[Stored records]
+-------+

Lemma record_depths_keeps l d (m : gmap EntryId nat) x :
  is_Some (m !! x) \/ x ∈ l -> is_Some (record_depths l d m !! x).
Proof.
  revert d m. induction l as [|y l IH]; intros d m; simpl.
  - intros [?|Hx%elem_of_nil]; done.
  - intros Hx. apply IH. destruct (decide (y = x)) as [->|Hne].
    + left. rewrite lookup_insert_eq. by eexists.
    + rewrite lookup_insert_ne by done.
      destruct Hx as [?|[?|?]%elem_of_cons]; [by left|congruence|by right].
Qed.

Lemma record_depths_lineage p c l es d m x d' :
  descends p (c :: l) -> lineage p c es -> length es = S d ->
  record_depths (c :: l) d m !! x = Some d' ->
  m !! x = Some d' \/ exists es', lineage p x es' /\ length es' = S d'.
Proof.
  intros Hd. remember (c :: l) as cl eqn:Hcl. revert c l es d m Hcl.
  induction Hd as [y|q b r e Hb Hp Hd IH]; intros c l es d m [= <- <-] Hl Hlen Hx.
  - simpl in Hx. apply lookup_insert_Some in Hx as [[<- <-]|[_ ?]]; eauto.
  - change (record_depths (b :: r) (S d) (<[q:=d]> m) !! x = Some d') in Hx.
    destruct (IH _ _ (e :: es) (S d) _ eq_refl ltac:(by eapply lineage_child)
      ltac:(simpl; lia) Hx) as [[[<- <-]|[_ ?]]%lookup_insert_Some|?]; eauto.
Qed.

+-------+

### What is expected
With "simpl" as the search string, filter the records and return each line that has it.

### Completed task
  revert d m. induction l as [|y l IH]; intros d m; simpl.
  - simpl in Hx. apply lookup_insert_Some in Hx as [[<- <-]|[_ ?]]; eauto.
      ltac:(simpl; lia) Hx) as [[[<- <-]|[_ ?]]%lookup_insert_Some|?]; eauto.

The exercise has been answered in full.